Un denso bosque circundaba el pequeño pueblo, sus árboles centenarios erigiéndose como guardianes silenciosos. En el corazón de este paraje, se erguía la mansión Blackwood, una construcción gótica que desafiaba el paso del tiempo, poseía una aura pesada.
Sus ventanas, estrechas y puntiagudas, parecían ojos vacíos que observaban el mundo con una fría indiferencia. Meave y Leon se encontraban en el patio trasero, un espacio amplio y descuidado donde la hierba crecía salvaje.
Ella, sentada en el césped húmedo, miraba fijamente al suelo, mientras él se apoyaba en sus rodillas, su mirada perdida en la lejanía. Un pesado suspiro escapó de los labios de Meave al tiempo que volvía la cabeza para encontrarse con los ojos de Leon.
—¿Está bien que le dejemos todo el trabajo a ella? —, preguntó Meave, su voz cargada de duda. Los gruesos muros de piedra de la finca amplificaban el eco de sus palabras, creando una atmósfera opresiva.
—Está bien, ya hemos pasado más de una semana limpiando este lugar, además, Agnes es la mejor en caso de hechizos y maldiciones—, respondió Leon con una voz más firme de lo que sentía.
Sin embargo, un escalofrío recorrió su espalda al pensar en las antiguas leyendas que rodeaban a la finca.
—Vamos, quizá necesita algo— sugirió Meave, levantándose con un esfuerzo. Se dirigió hacia las escaleras de piedra, sus pasos resonando en el silencio de la mansión.
—Llevamos como 2 días seguidos limpiando esto, ¿no?— agregó, tratando de disimular su cansancio.
—Así es— respondió Leon, siguiéndola de cerca. —Quieres irte a descansar un poco o...
—Todavía puedo seguir— afirmó Meave con determinación, aunque sus ojos reflejaban un agotamiento evidente. Los círculos oscuros bajo sus ojos y su palidez revelaban el agotamiento que la consumía.
Habían pasado diez días encerrados en aquella mansión maldita, luchando contra una fuerza oscura que parecía multiplicarse con cada hora que pasaba y parecía que cada vez que dejaban el lugar estaría repleto de entes nuevamente, asi que se encomendaron a la tarea de acabarlo sin dejar al menos uno de ellos el lugar.

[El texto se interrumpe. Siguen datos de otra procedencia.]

(** * Virtual Classroom: assignment and submission workflows

    A shallow embedding of the service and DAO layers of the Virtual
    Classroom back end (services/AssignmentService.js,
    services/SubmissionsService.js, services/NotificationService.js,
    dao/AssignmentDAO.js, dao/SubmissionsDAO.js, dao/UserDAO.js,
    utils/DatabaseTransaction.js) over a model of the tables declared in
    database/setup.sql, the S3 bucket and the mail transport.

    Asynchronous functions are embedded as computations in a state and
    exception monad over [World]; every outcome that the JavaScript code
    cannot control (S3 and SMTP failures, database faults, the clock and
    the generated uuid) is read from an [Env] supplied per call. Of the
    console output only [console.error] is kept, as an event of the
    trace. *)

From Stdlib Require Import ZArith List Ascii String Bool Lia.
Import ListNotations.

Open Scope string_scope.
Open Scope list_scope.
Open Scope Z_scope.

Set Implicit Arguments.

(** ** Constants *)

(** Modelled from the spec: constants/Roles.js is not among the sources.
    The spec fixes two roles, TUTOR and STUDENT; the numeric ids are the
    serial ids that database/setup.sql gives to 'Tutor' and 'Student' in
    tbls_user_roles. *)
Module Roles.
Definition TUTOR : Z := 1.
Definition STUDENT : Z := 2.
End Roles.

(** Modelled from the spec: constants/SubmissionStatus.js is not among the
    sources. The spec fixes two statuses, PENDING and SUBMITTED; the ids
    are the serial ids that database/setup.sql gives to 'Submitted' and
    'Pending' in tbls_submission_status. *)
Module SubmissionStatus.
Definition SUBMITTED : Z := 1.
Definition PENDING : Z := 2.
End SubmissionStatus.

(** ** Rows of database/setup.sql

    One record per table, with the columns the DDL declares. Timestamps
    are instants in microseconds (the resolution of a PostgreSQL
    TIMESTAMP); a nullable column is an [option]. The two static tables
    (roles, statuses) are the constants above. *)

Definition Timestamp := Z.

Module User.
Record t := mk
  { id : Z; username : string; email : string; roleId : Z; createdAt : Z }.
End User.

Module Assignment.
Record t := mk
  { id : Z;
    tutorId : Z;
    title : string;
    description : option string;
    publishedAt : Timestamp;
    deadline : Timestamp;
    s3Url : option string;
    createdAt : Z;
    updatedAt : Z }.
End Assignment.

Module StudentAssignment.
Record t := mk
  { id : Z; assignmentId : Z; studentId : Z; statusId : Z }.
End StudentAssignment.

Module Submission.
Record t := mk
  { id : Z;
    assignmentId : Z;
    studentId : Z;
    s3Url : string;
    submittedAt : Timestamp }.
End Submission.

Record Tables := mkTables
  { tblm_users : list User.t;
    tblm_assignments : list Assignment.t;
    tblt_student_assignments : list StudentAssignment.t;
    tblm_submissions : list Submission.t }.

(** The SERIAL columns draw from sequences; a sequence is not part of any
    transaction (a value drawn inside a rolled back transaction is lost). *)
Record Sequences := mkSequences
  { tblm_assignments_id_seq : Z;
    tblt_student_assignments_id_seq : Z;
    tblm_submissions_id_seq : Z }.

Sin embargo, el cansancio comenzaba a hacer mella en ellos y la esperanza se desvanecía lentamente.
—No podemos seguir así—, dijo Meave, su voz apenas audible sobre el grito de entes.
Descubriendo poco después que no era una simple infestación, ahora estaban convencidos, gracias a la ayuda de Coralie, de que una maldición en este lugar estaba puesta.
Siendo así que, aunque Leon era capaz de mantenerlos a raya, fue que terminaron llamando a Agnes, una onironauta de primera clase, para ser exactos, una clase S experta en maldiciones.
—Está bien, pero en cuanto nos actualice Agnes, sal un momento, descansa y come algo.
Meave miró a Leon pero no tuvo la fuerza para replicar ya que realmente tenia hambre asi que solo se limitó a suspirar y seguir caminando por el pasillo hasta que llegaron a una puerta de madera, con sus incrustaciones de metal oxidado, parecía resistir el paso del tiempo.
La manija, fría y húmeda al tacto, crujió al girarla. Meave y Leon se miraron un instante, sus ojos llenos de cautela.
—¿Está todo bien?—, preguntó Meave.
—Si... parece que ocurre algo del otro lado y parece que con mucha urgencia. Saldré un momento.
—Claro... entonces me adelanto con Agnes.—
Las palabras de Meave se perdieron en el eco que resonaba en el pasillo mientras Leon se desvanecía en una cortina de niebla.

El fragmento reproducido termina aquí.